Med Phys. 2013 Sep;40(9):092302. doi: 10.1118/1.4817478.
The authors propose 3D (2D + time) novel, fast, robust, bidirectional coupled parametric deformable models that are capable of segmenting left ventricle (LV) wall borders using first- and second-order visual appearance features. The authors examine the effect of the proposed segmentation method on the estimation of global cardiac performance indexes.
First-order visual appearance of the cine cardiac magnetic resonance (CMR) signals (inside and outside the boundary of the deformable model) is modeled with an adaptive linear combination of discrete Gaussians (LCDG). Second-order visual appearance of the LV wall is accurately modeled with a translational and rotation-invariant second-order Markov-Gibbs random field (MGRF). The LCDG parameters are estimated using our previously proposed modification of the EM algorithm, and the potentials of rotationally invariant MGRF are computed analytically.
The authors tested the proposed segmentation approach on 15 cine CMR data sets using the Dice similarity coefficient (DSC) and the average distance (AD) between the ground truth and automated segmentation contours. The authors documented an average DSC value of 0.926 ± 0.022 and an average AD value of 2.16 ± 0.60 mm compared to two other level set methods that achieve an average DSC values of 0.904 ± 0.033 and 0.885 ± 0.02; and an average AD values of 2.86 ± 1.35 mm and 5.72 ± 4.70 mm, respectively.
The proposed segmentation approach demonstrated superior performance over other methods. Specifically, the comparative results on the publicly available MICCAI 2009 Cardiac MR Left Ventricle Segmentation database documented superior performance of the proposed approach over published methods.
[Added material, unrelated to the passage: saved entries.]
(** [file_->Append(Slice(backing_mem_ + offset, size))]. *)
Definition append_range (f : StoCPersistentFile) (offset size : Z) : res StoCPersistentFile :=
  match backing_mem_ f, file_ f with
  | Some (_, mem), Some content =>
      if decide (offset + size <= size_of mem) then
        Ret (with_file f (Some (content ++ slice mem offset size)) (waiting_to_be_deleted f) (deleted_ f)
               (reading_cnt f))
      else Abort
  | _, _ => Abort
  end.

(** The section that marks the writes of an appended range. *)
Fixpoint mark_persisted (writes : list BatchWrite) (f : StoCPersistentFile) : res StoCPersistentFile :=
  match writes with
  | [] => Ret f
  | w :: writes =>
      let m := offsets_of f (bw_internal_type w) in
      match m !! bw_sstable w with
      | None => Abort
      | Some s =>
          let f := with_offsets f (bw_internal_type w)
            (<[bw_sstable w := mkPersistStatus (disk_handle s) true]> m) in
          mark_persisted writes
            (with_writes f (current_disk_offset_ f) (w32 (persisting_cnt f - 1)) (written_mem_blocks_ f))
      end
  end.

(** The loop over the writes: adjacent ranges of the buffer are appended
    together.  [group] is [writes[persisted_i .. i)], which covers [size] bytes
    from [offset]. *)
Fixpoint persist_ranges (writes group : list BatchWrite) (offset size persisted_bytes : Z)
    (f : StoCPersistentFile) : res (StoCPersistentFile * Z) :=
  match writes with
  | [] =>
      f ← append_range f offset size;
      f ← mark_persisted group f;
      Ret (f, w64 (persisted_bytes + size))
  | w :: writes =>
      if decide (w64 (offset + size) = bh_offset (mem_handle w)) then
        persist_ranges writes (group ++ [w]) offset (w64 (size + bh_size (mem_handle w))) persisted_bytes f
      else
        f ← append_range f offset size;
        f ← mark_persisted group f;
        persist_ranges writes [w] (bh_offset (mem_handle w)) (bh_size (mem_handle w))
          (w64 (persisted_bytes + size)) f
  end.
Additionally, the high accuracy of our segmentation approach leads to accurate estimation of the global performance indexes, as evidenced by the Bland-Altman analyses of the end-systolic volume (ESV), end-diastolic volume (EDV), and the ejection fraction (EF) ratio.
作者提出了 3D(2D+时间)新型、快速、鲁棒、双向耦合参数变形模型,能够使用一阶和二阶视觉外观特征对左心室(LV)壁边界进行分割。作者研究了所提出的分割方法对全局心脏性能指标估计的影响。
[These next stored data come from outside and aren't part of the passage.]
(* ===== verification/Table.v ===== *)
(** * Table: reading a table

    [table/table.cc]: reading and checking a block, opening a table, point
    lookups, and the offset estimate.  A table is read through
    [StoCRandomAccessFileClient::Read], a parameter here that [StoCFile]
    instantiates: blocks of the metadata file have StoC file id 0, data blocks
    are on storage components.  The block cache is the function of its lookups;
    an insertion is reported in the result. *)

From S2P Require Import Prelude Coding Comparator Cursor NovaCommon DbFormat UserScan Merger TwoLevel Subrange FileMeta Block Bloom FilterBlock Crc32c Format TableBuilder.

(** The iterator of a block of any contents, as an [Iterator]; key and value of
    an invalid one fail an assertion. *)
Definition block_ops (cmp : Comparator) (contents : bytes) : IterOps AnyIter :=
  let ops := contents_ops cmp contents in
  mkIterOps
    (λ it, match it with EntryIterator it => op_Valid ops it | _ => false end)
    (λ it, match it with EntryIterator it => op_key ops it | _ => Abort end)
    (λ it, match it with EntryIterator it => op_value ops it | _ => Abort end)
    (λ it m, match it with
             | EntryIterator it => it ← op_move ops it m; Ret (EntryIterator it)
             | ErrorIterator => match m with Next | Prev => Abort | _ => Ret ErrorIterator end
             | EmptyIterator => match m with Next | Prev => Abort | _ => Ret EmptyIterator end
             end).

(** [status().ok()] of such an iterator. *)
Definition iter_ok (it : AnyIter) : bool :=
  match it with
  | ErrorIterator => false
  | EmptyIterator => true
  | EntryIterator it => negb (status_corrupt it)
  end.

(** The iterator of a block together with the block it reads. *)
Definition block_iter (cmp : Comparator) : Iter (bytes * AnyIter) :=
  mkIter
    (mkIterOps
       (λ s, op_Valid (block_ops cmp s.1) s.2)
       (λ s, op_key (block_ops cmp s.1) s.2)
       (λ s, op_value (block_ops cmp s.1) s.2)
       (λ s m, it ← op_move (block_ops cmp s.1) s.2 m; Ret (s.1, it)))
    (λ s target,
       match s.2 with
       | EntryIterator it =>
           it ← BlockIter_SkipToNextUserKey cmp s.1 (restart_offset_ (Block_make s.1)) (NumRestarts_of s.1) it target;
           Ret (s.1, EntryIterator it)
       | _ => Ret s
       end)
    (λ s, iter_ok s.2).

Section table.
(** [port::AcceleratedCRC32C] and [port::Snappy_Uncompress] with the length
    prefix of [port::Snappy_GetUncompressedLength]. *)
Variable AcceleratedCRC32C : Z → bytes → Z.
Variable Snappy_Uncompress : bytes → option bytes.

(** ** Blocks *)

(** [ReadBlock(buf, contents, options, handle, result)], [n] the size of the
    handle; the address of the data does not matter to the checksum. *)
Definition ReadBlock_contents (verify_checksums : bool) (contents : bytes) (n : nat) : res bytes :=
  let crc := Unmask (DecodeFixed32_ptr (drop (n + 1) contents)) in
  let actual := Value AcceleratedCRC32C 0 (take (n + 1) contents) in
  if verify_checksums && bool_decide (actual ≠ crc) then Fail
  else
    match contents !! n with
    | None => Abort
    | Some type =>
        if decide (type = compression_byte kNoCompression) then Ret (take n contents)
        else if decide (type = compression_byte kSnappyCompression) then
          match Snappy_Uncompress (take n contents) with Some ubuf => Ret ubuf | None => Fail end
        else Fail
    end.

(** [StoCRandomAccessFileClient::Read]. *)
Variable file_Read : StoCBlockHandle → Z → Z → res bytes.

Definition ReadBlock (verify_checksums : bool) (h : StoCBlockHandle) : res bytes :=
  let n := FileMeta.bh_size h in
  contents ← file_Read h (FileMeta.bh_offset h) (n + Z.of_nat kBlockTrailerSize);
  if decide (size_of contents ≠ n + Z.of_nat kBlockTrailerSize) then Fail
  else ReadBlock_contents verify_checksums contents (Z.to_nat n).

(** ** Opening a table *)

Record Table := mkTable {
  t_index_block : bytes;
  t_metaindex_handle : BlockHandle;
  t_filter : option FilterBlockReader;
  t_replicas : list FileReplicaMetaData;
  t_relative_offset : gmap Z Z;
  t_cache_id : Z
}.

Variable options : TableOptions.
Variable paranoid_checks : bool.

(** A block of the metadata file. *)
Definition local_handle (h : BlockHandle) : StoCBlockHandle := mkHandle 0 0 (bh_offset h) (w32 (bh_size h)).

(** [NOVA_ASSERT(... .ok())]. *)
Definition must_ok {A} (r : res A) : res A := match r with Fail => Abort | r => r end.

Definition ReadFilter (filter_handle_value : bytes) : res FilterBlockReader :=
  filter_handle ← must_ok (BlockHandle_DecodeFrom filter_handle_value).1;
  block ← must_ok (ReadBlock paranoid_checks (local_handle filter_handle));
  FilterBlockReader_make block.

Definition ReadMeta (footer : Footer) : res (option FilterBlockReader) :=
  match opt_filter options with
  | None => Ret None
  | Some (_, name) =>
      meta ← must_ok (ReadBlock paranoid_checks (local_handle (metaindex_handle footer)));
      let ops := block_ops BytewiseComparator meta in
      let key := filter_key_prefix ++ name in
      iter ← op_move ops (Block_NewIterator (Block_make meta)) (Seek key);
      if op_Valid ops iter then
        k ← op_key ops iter;
        if decide (k = key) then
          v ← op_value ops iter;
          f ← ReadFilter v;
          Ret (Some f)
        else Abort
      else Abort
  end.

(** The id of a StoC file across servers. *)
Definition stoc_key (h : StoCBlockHandle) : Z := Z.lor (bh_server_id h ≪ 32) (bh_stoc_file_id h).

(** Where each data fragment starts in the table. *)
Fixpoint relative_offsets (handles : list StoCBlockHandle) (offset : Z) (m : gmap Z Z) : res (gmap Z Z) :=
  match handles with
  | [] => Ret m
  | h :: handles =>
      if decide (is_Some (m !! stoc_key h)) then Abort
      else relative_offsets handles (w64 (offset + FileMeta.bh_size h)) (<[stoc_key h := offset]> m)
  end.

Definition Table_Open (verify_checksums : bool) (replicas : list FileReplicaMetaData) (replica_id : nat)
    (cache_id size : Z) : res Table :=
  if decide (size < Z.of_nat kFooterLength) then Fail
  else
    let off := size - Z.of_nat kFooterLength in
    footer_input ← must_ok (file_Read (mkHandle 0 0 off (Z.of_nat kFooterLength)) off (Z.of_nat kFooterLength));
    if decide (length footer_input ≠ kFooterLength) then Abort
    else
      '(footer, _) ← Footer_DecodeFrom footer_input;
      index_block ← ReadBlock verify_checksums (local_handle (index_handle footer));
      filter ← ReadMeta footer;
      match replicas !! replica_id with
      | None => Abort
      | Some r =>
          m ← relative_offsets (data_block_group_handles r) 0 ∅;
          Ret (mkTable index_block (metaindex_handle footer) filter replicas m cache_id)
      end.

(** ** Lookups *)

Definition TranslateToDataBlockOffset (t : Table) (h : StoCBlockHandle) : res Z :=
  if decide (size (t_relative_offset t) = 1%nat) then Ret (FileMeta.bh_offset h)
  else
    match t_relative_offset t !! stoc_key h with
    | None => Abort
    | Some off => Ret (w64 (off + FileMeta.bh_offset h))
    end.

(** The lookups of [options.block_cache], [None] without a cache. *)
Variable block_cache : option (bytes → option bytes).
Variable fill_cache : bool.

(** The handle of an index entry; a table of one replica with one fragment
    takes server and StoC file from its metadata. *)
Definition data_handle (t : Table) (index_value : bytes) : StoCBlockHandle :=
  let h := DecodeHandle_ptr index_value in
  match t_replicas t with
  | [r] =>
      match data_block_group_handles r with
      | [g] => mkHandle (bh_server_id g) (bh_stoc_file_id g) (FileMeta.bh_offset h) (FileMeta.bh_size h)
      | _ => h
      end
  | _ => h
  end.

Definition cache_key (t : Table) (h : StoCBlockHandle) : bytes :=
  EncodeFixed64 (t_cache_id t) ++ EncodeHandle h.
使用自适应离散高斯(LCDG)线性组合对电影心脏磁共振(CMR)信号的一阶视觉外观(变形模型内外边界)进行建模。使用平移和旋转不变二阶马尔可夫-吉布斯随机场(MGRF)对 LV 壁的二阶视觉外观进行精确建模。使用我们之前提出的 EM 算法的修改版来估计 LCDG 参数,并分析计算旋转不变 MGRF 的势。
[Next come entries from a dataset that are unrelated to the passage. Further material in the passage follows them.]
(* ===== verification/StorageSelector.v ===== *)
(** * StorageSelector: choosing storage components

    [ltc/storage_selector.h] and [.cpp].  The numbers [rand_r] returns, the queue
    lengths the components report and [std::sort] are arguments. *)

From S2P Require Import Prelude Coding Comparator NovaCommon DbFormat Subrange FileMeta.

Inductive ScatterPolicy := SCATTER_DC_STATS | RANDOM | POWER_OF_TWO | POWER_OF_THREE | LOCAL.

Section selector.
(** [available_stoc_servers], [my_server_id] and the reported queue lengths. *)
Context (servers : list Z) (my_server_id : Z) (stoc_queue_depth : Z → Z).
Context (sort : ∀ A, (A → A → bool) → list A → list A).

Local Abbreviation nservers := (size_of servers).

(** [n] indices from [start] on, around the end. *)
Fixpoint round_robin (n : nat) (start : Z) : list Z :=
  match n with
  | O => []
  | S n => start :: round_robin n ((start + 1) mod nservers)
  end.

Definition servers_at (ids : list Z) : res (list Z) :=
  match mapM (λ i, servers !! Z.to_nat i) ids with Some l => Ret l | None => Abort end.

(** [SelectStorageServers]: [rand] is what [rand_r] returns. *)
Definition SelectStorageServers (scatter_policy : ScatterPolicy) (rand num_storage_to_select : Z) : res (list Z) :=
  let n := Z.to_nat num_storage_to_select in
  match scatter_policy with
  | LOCAL => match replicate n 0 with [] => Abort | _ :: l => Ret (my_server_id :: l) end
  | _ =>
      if decide (num_storage_to_select = nservers) then Ret servers
      else if decide (nservers = 0) then Abort
      else
        let start_storage_id := rand mod nservers in
        match scatter_policy with
        | POWER_OF_TWO =>
            let candidates := Z.min (2 * num_storage_to_select) nservers in
            candidate_servers ← servers_at (round_robin (Z.to_nat candidates) start_storage_id);
            let storage_stats :=
              sort _ (λ a b, bool_decide (stoc_queue_depth a < stoc_queue_depth b)) candidate_servers in
            if decide (n <= length storage_stats)%nat then Ret (take n storage_stats) else Abort
        | _ => servers_at (round_robin n start_storage_id)
        end
  end.

(** [SelectAvailableStoCs]. *)
Definition SelectAvailableStoCs (rand : Z) (nstocs : nat) : res (list Z) :=
  if decide (nservers = 0) then Abort
  else servers_at ((λ i, (rand mod nservers + Z.of_nat i) mod nservers) <$> seq 0 nstocs).

(** [SelectAvailableStoCsForCompaction]: [seq_id] is the shared counter, when no
    other thread draws from it. *)
Definition SelectAvailableStoCsForCompaction (seq_id : Z) (nstocs : nat) : res (Z * list Z) :=
  if decide (nservers = 0) then Abort
  else l ← servers_at ((λ i, (seq_id + Z.of_nat i) mod nservers) <$> seq 0 nstocs); Ret (seq_id + Z.of_nat nstocs, l).

(** [SelectAvailableStoCForFailedMetaBlock]: the component for the new replica,
    and the replica to copy. *)
Definition SelectAvailableStoCForFailedMetaBlock (handles : list FileReplicaMetaData) (failed_replica_id : Z)
    (is_stoc_failed : bool) (rand rand' : Z) : res (Z * Z) :=
  let n := size_of handles in
  if decide (n = 0) then Abort
  else
    let available_replica_id := rand mod n in
    match handles !! Z.to_nat available_replica_id with
    | None => Abort
    | Some replica =>
        let available_replica_id :=
          if is_stoc_failed && bool_decide (bh_server_id (meta_block_handle replica) = failed_replica_id)
          then (failed_replica_id + 1) mod n else available_replica_id in
        let used_replicas := (λ r, bh_server_id (meta_block_handle r)) <$> handles in
        let candidate_stocs := filter (λ s, s ∉ used_replicas) servers in
        match candidate_stocs !! Z.to_nat (rand' mod size_of candidate_stocs) with
        | None => Abort
        | Some stoc => Ret (stoc, available_replica_id)
        end
    end.
End selector.

(** ** [ValidateReplicas] *)

(** The metadata files: [used] are the servers so far, [size] the size of the
    first one. *)
Fixpoint validate_metas (used : list Z) (size : Z) (replicas : list FileReplicaMetaData) : bool :=
  match replicas with
  | [] => true
  | r :: replicas =>
      let h := meta_block_handle r in
      let size := if decide (size = 0) then bh_size h else size in
      bool_decide (bh_server_id h ∉ used) && bool_decide (bh_offset h = 0) && bool_decide (size = bh_size h)
      && validate_metas (bh_server_id h :: used) size replicas
  end.

(** Fragment [frag] of every replica: on different servers, at the same offset
    and of the same size. *)
Fixpoint validate_fragment (frag : nat) (used : list Z) (offset size : Z) (replicas : list FileReplicaMetaData) : bool :=
  match replicas with
  | [] => true
  | r :: replicas =>
      match data_block_group_handles r !! frag with
      | None => false
      | Some h =>
          bool_decide (bh_server_id h ∉ used) && bool_decide (bh_offset h = offset) && bool_decide (bh_size h = size)
          && validate_fragment frag (bh_server_id h :: used) offset size replicas
      end
  end.

(** With one data replica: the fragments are on different servers, and the other
    replicas name the same fragments. *)
Fixpoint validate_fragments (frag : nat) (used : list Z) (handles : list StoCBlockHandle)
    (others : list FileReplicaMetaData) : bool :=
  match handles with
  | [] => true
  | h :: handles =>
      bool_decide (bh_server_id h ∉ used)
      && forallb (λ r, match data_block_group_handles r !! frag with
                       | None => false
                       | Some h' => bool_decide (bh_size h = bh_size h') && bool_decide (bh_stoc_file_id h = bh_stoc_file_id h')
                                    && bool_decide (bh_offset h = bh_offset h') && bool_decide (bh_server_id h = bh_server_id h')
                       end) others
      && validate_fragments (S frag) (bh_server_id h :: used) handles others
  end.

(** Whether [ValidateReplicas] passes all its assertions. *)
Definition ValidateReplicas (number_of_sstable_data_replicas : nat) (replicas : list FileReplicaMetaData)
    (parity_block_handle : StoCBlockHandle) : bool :=
  validate_metas [] 0 replicas
  && match replicas with
     | [] => false
     | r0 :: others =>
         let handles := data_block_group_handles r0 in
         if decide (1 < number_of_sstable_data_replicas)%nat then
           forallb (λ r, bool_decide (length handles = length (data_block_group_handles r))) others
           && forallb (λ frag, match handles !! frag with
                               | None => false
                               | Some h => validate_fragment frag [] (bh_offset h) (bh_size h) replicas
                               end) (seq 0 (length handles))
           && (if decide (1 < length replicas)%nat then
                 forallb (λ r, forallb (λ h, bool_decide (bh_server_id (meta_block_handle r) = bh_server_id h))
                                 (take (length handles) (data_block_group_handles r))) replicas
               else true)
         else
           validate_fragments 0 [] handles others
           && (if decide (bh_stoc_file_id parity_block_handle ≠ 0)
               then bool_decide (bh_server_id parity_block_handle ∉ bh_server_id <$> handles) else true)
     end.

(** ** Selections are distinct *)

Section distinct.
Context (servers : list Z).
Local Abbreviation N := (size_of servers).

Lemma round_robin_eq n start :
  0 <= start < N → round_robin servers n start = (λ i, (start + Z.of_nat i) mod N) <$> seq 0 n.
Proof.
  revert start. induction n as [|n IH]; intros start Hs; [done|]. cbn [round_robin seq fmap list_fmap].
  f_equal; [rewrite Z.add_0_r, Z.mod_small; done|]. rewrite IH by (apply Z.mod_pos_bound; lia).
  rewrite <- seq_shift. rewrite <- list_fmap_compose. apply list_fmap_ext. intros _ i _. cbn.
  rewrite Z.add_mod_idemp_l by lia. f_equal. lia.
Qed.

(** Fewer consecutive numbers than there are servers are different servers. *)
Lemma servers_at_consecutive start n :
  NoDup servers → (n <= length servers)%nat → 0 < N →
  ∃ l, servers_at servers ((λ i, (start + Z.of_nat i) mod N) <$> seq 0 n) = Ret l
    ∧ length l = n ∧ NoDup l ∧ l ⊆ servers.
Proof.
  intros Hnd Hn HN. set (ids := _ <$> seq 0 n). unfold servers_at.
  assert (∀ i, i ∈ ids → 0 <= i < N) as Hids.
  { intros i (j & -> & _)%list_elem_of_fmap. apply Z.mod_pos_bound. lia. }
  assert (is_Some (mapM (λ i, servers !! Z.to_nat i) ids)) as [l El].
  { apply mapM_is_Some. apply Forall_forall. intros i Hi%Hids. apply lookup_lt_is_Some_2. lia. }
  rewrite El. apply mapM_Some in El. exists l. split; [done|]. pose proof (Forall2_length _ _ _ El) as Hl.
  unfold ids in Hl. rewrite length_fmap, length_seq in Hl. split; [done|]. split.
  - apply NoDup_alt. intros a b x Ha Hb.
    destruct (Forall2_lookup_r _ _ _ _ _ El Ha) as (ia & Hia & Ea). destruct (Forall2_lookup_r _ _ _ _ _ El Hb) as (ib & Hib & Eb).
    assert (ia = ib) as Eab.
    { pose proof (Hids _ (list_elem_of_lookup_2 _ _ _ Hia)). pose proof (Hids _ (list_elem_of_lookup_2 _ _ _ Hib)).
      pose proof (NoDup_lookup _ _ _ _ Hnd Ea Eb). lia. }
    unfold ids in Hia, Hib. apply list_lookup_fmap_Some in Hia as (ja & -> & Hja), Hib as (jb & -> & Hjb).
    apply lookup_seq in Hja as [-> ?], Hjb as [-> ?].
    assert ((Z.of_nat (0 + a) - Z.of_nat (0 + b)) mod N = 0) as Hmod.
    { replace (Z.of_nat (0 + a) - Z.of_nat (0 + b)) with ((start + Z.of_nat (0 + a)) - (start + Z.of_nat (0 + b))) by lia.
      rewrite Zminus_mod, Eab, Z.sub_diag. apply Z.mod_0_l. lia. }
    apply Z.mod_divide in Hmod as [q Hq]; [|lia].
    assert (- N < Z.of_nat (0 + a) - Z.of_nat (0 + b) < N) as Hab by lia. rewrite Hq in Hab. assert (q = 0) as -> by nia. lia.
  - intros x [j Hj]%list_elem_of_lookup. destruct (Forall2_lookup_r _ _ _ _ _ El Hj) as (i & _ & Hi). by eapply list_elem_of_lookup_2.
Qed.
End distinct.

(** ** Placements that pass the validation *)

Lemma validate_metas_ok used size sz l srvs :
  Forall2 (λ r x, bh_server_id (meta_block_handle r) = x ∧ bh_offset (meta_block_handle r) = 0 ∧ bh_size (meta_block_handle r) = sz) l srvs →
  size = 0 ∨ size = sz → NoDup (srvs ++ used) → validate_metas used size l = true.
Proof.
  intros H. revert used size. induction H as [|r x l srvs (Hx & Ho & Hs) _ IH]; intros used size Hsz Hnd; [done|].
  cbn [validate_metas]. cbn [app] in Hnd. apply NoDup_cons in Hnd as [Hnin Hnd]. rewrite Hx, Ho, Hs.
  assert ((if decide (size = 0) then sz else size) = sz) as -> by (case_decide; destruct Hsz; congruence).
  rewrite !bool_decide_eq_true_2 by (done || set_solver). cbn [andb]. apply IH; [by right|].
  rewrite <- Permutation_middle. by constructor.
Qed.

Lemma validate_fragment_ok frag used offset size l srvs :
  Forall2 (λ r x, ∃ h, data_block_group_handles r !! frag = Some h ∧ bh_server_id h = x ∧ bh_offset h = offset ∧ bh_size h = size) l srvs →
  NoDup (srvs ++ used) → validate_fragment frag used offset size l = true.
Proof.
  intros H. revert used. induction H as [|r x l srvs (h & Hh & Hx & Ho & Hs) _ IH]; intros used Hnd; [done|].
  cbn [validate_fragment]. cbn [app] in Hnd. apply NoDup_cons in Hnd as [Hnin Hnd]. rewrite Hh, Hx, Ho, Hs.
  rewrite !bool_decide_eq_true_2 by (done || set_solver). cbn [andb]. apply IH.
  rewrite <- Permutation_middle. by constructor.
Qed.

Lemma validate_fragments_ok frag used handles others all :
  (∀ r, r ∈ others → data_block_group_handles r = all) → drop frag all = handles →
  NoDup ((bh_server_id <$> handles) ++ used) → validate_fragments frag used handles others = true.
Proof.
  intros Hall. revert frag used. induction handles as [|h handles IH]; intros frag used Hd Hnd; [done|].
  cbn [validate_fragments]. cbn [fmap list_fmap app] in Hnd. apply NoDup_cons in Hnd as [Hnin Hnd].
  assert (all !! frag = Some h) as Hh by (rewrite <- (Nat.add_0_r frag), <- lookup_drop, Hd; done).
  rewrite bool_decide_eq_true_2 by set_solver. cbn [andb]. apply andb_true_intro. split.
  - apply forallb_forall. intros r Hr. rewrite (Hall r) by (by apply list_elem_of_In). rewrite Hh.
    by rewrite !bool_decide_eq_true_2.
  - apply IH; [by rewrite (drop_S _ _ _ Hh) in Hd; injection Hd|].
    rewrite <- Permutation_middle. by constructor.
Qed.

Lemma SelectStorageServers_ok servers my_server_id depth sort policy rand num :
  (∀ A lt l, sort A lt l ≡ₚ l) → policy ≠ LOCAL → NoDup servers → 0 <= num <= size_of servers → 0 < size_of servers →
  ∃ l, SelectStorageServers servers my_server_id depth sort policy rand num = Ret l
    ∧ size_of l = num ∧ NoDup l ∧ l ⊆ servers.
Proof.
  intros Hsort Hp Hnd Hnum HN. unfold SelectStorageServers. set (start := rand mod size_of servers).
  assert (0 <= start < size_of servers) as Hstart by (apply Z.mod_pos_bound; lia).
  assert (∀ n, (n <= length servers)%nat → ∃ l, servers_at servers (round_robin servers n start) = Ret l
    ∧ length l = n ∧ NoDup l ∧ l ⊆ servers) as Hrr.
  { intros n Hn. rewrite round_robin_eq by done. by apply servers_at_consecutive. }
  destruct (decide (num = size_of servers)) as [->|Hne]; [destruct policy; [by eauto..|done]|].
  destruct (decide (size_of servers = 0)); [lia|].
  destruct policy; try done; try (destruct (Hrr (Z.to_nat num)) as (l & -> & Hl & Hd & Hs); [lia|];
    exists l; split; [done|]; split; [lia|done]).
  set (c := Z.min (2 * num) (size_of servers)).
  destruct (Hrr (Z.to_nat c)) as (l & -> & Hl & Hd & Hs); [lia|]. cbn [mbind res_bind]. set (l' := sort _ _ l).
  assert (l' ≡ₚ l) as Hl' by apply Hsort. pose proof (Permutation_length Hl') as Hlen.
  rewrite decide_True by lia. eexists. split; [done|]. rewrite length_take. split; [lia|]. split.
  - eapply sublist_NoDup; [|apply sublist_take]. by rewrite Hl'.
  - intros x Hx. apply Hs. rewrite <- Hl'. eapply elem_of_sublist; [exact Hx|apply sublist_take].
Qed.


(** C38. The replica to copy after a failure is compared with its position among the
    replicas as if that were a server: when the draw hits the failed replica
    itself and its server has another number, the failed server is to copy. *)
Theorem failed_replica_selected servers handles (failed : nat) rand rand' :
  handles ≠ [] → rand mod size_of handles = Z.of_nat failed →
  (∀ r, handles !! failed = Some r → bh_server_id (meta_block_handle r) ≠ Z.of_nat failed) →
  (∃ s, s ∈ servers ∧ s ∉ (λ r, bh_server_id (meta_block_handle r)) <$> handles) →
  ∃ stoc, SelectAvailableStoCForFailedMetaBlock servers handles (Z.of_nat failed) true rand rand'
    = Ret (stoc, Z.of_nat failed) ∧ stoc ∈ servers ∧ stoc ∉ (λ r, bh_server_id (meta_block_handle r)) <$> handles.
Proof.
  intros Hne Hr Hsrv (s & Hs & Hu). unfold SelectAvailableStoCForFailedMetaBlock.
  assert (0 < size_of handles) as Hn by (destruct handles; [done|cbn; lia]). rewrite decide_False by lia.
  pose proof (Z.mod_pos_bound rand (size_of handles) Hn) as Hb. rewrite Hr in Hb |- *. rewrite Nat2Z.id.
  destruct (lookup_lt_is_Some_2 handles failed) as [r Er]; [lia|]. rewrite Er.
  rewrite (bool_decide_eq_false_2 (bh_server_id _ = _)) by (by apply Hsrv). cbn [andb].
  set (cands := filter _ servers). assert (s ∈ cands) as Hin by (by apply list_elem_of_filter).
  assert (0 < size_of cands) as Hc by (destruct cands; [by apply not_elem_of_nil in Hin|cbn; lia]).
  pose proof (Z.mod_pos_bound rand' (size_of cands) Hc) as Hb'.
  destruct (lookup_lt_is_Some_2 cands (Z.to_nat (rand' mod size_of cands))) as [stoc Estoc]; [lia|]. rewrite Estoc.
  exists stoc. apply list_elem_of_lookup_2, list_elem_of_filter in Estoc as [? ?]. done.
Qed.

Lemma failed_replica_selected_witness :
  let replica s := mkReplica (mkHandle s 1 0 10) [] in
  ∃ stoc, SelectAvailableStoCForFailedMetaBlock [5; 6; 7] [replica 5; replica 6] 0 true 2 0 = Ret (stoc, 0)
    ∧ stoc ∈ [5; 6; 7] ∧ stoc ∉ [5; 6].
Proof.
  intros replica. apply (failed_replica_selected [5; 6; 7] [replica 5; replica 6] 0 2 0); [done|done| |].
  - intros r [= <-]. done.
  - exists 7. split; [set_solver|]. cbn. set_solver.
Defined.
作者在 15 个电影 CMR 数据集上使用 Dice 相似系数(DSC)和真实与自动分割轮廓之间的平均距离(AD)对所提出的分割方法进行了测试。与其他两种水平集方法相比,作者记录的平均 DSC 值为 0.926±0.022,平均 AD 值为 2.16±0.60mm,而其他两种水平集方法的平均 DSC 值为 0.904±0.033 和 0.885±0.02,平均 AD 值为 2.86±1.35mm 和 5.72±4.70mm。
所提出的分割方法的性能优于其他方法。具体来说,在公开的 MICCAI 2009 心脏磁共振左心室分割数据库上的比较结果表明,与已发表的方法相比,所提出的方法具有优越的性能。此外,我们的分割方法具有高精度,这可以通过对收缩末期容积(ESV)、舒张末期容积(EDV)和射血分数(EF)比的 Bland-Altman 分析得到证明。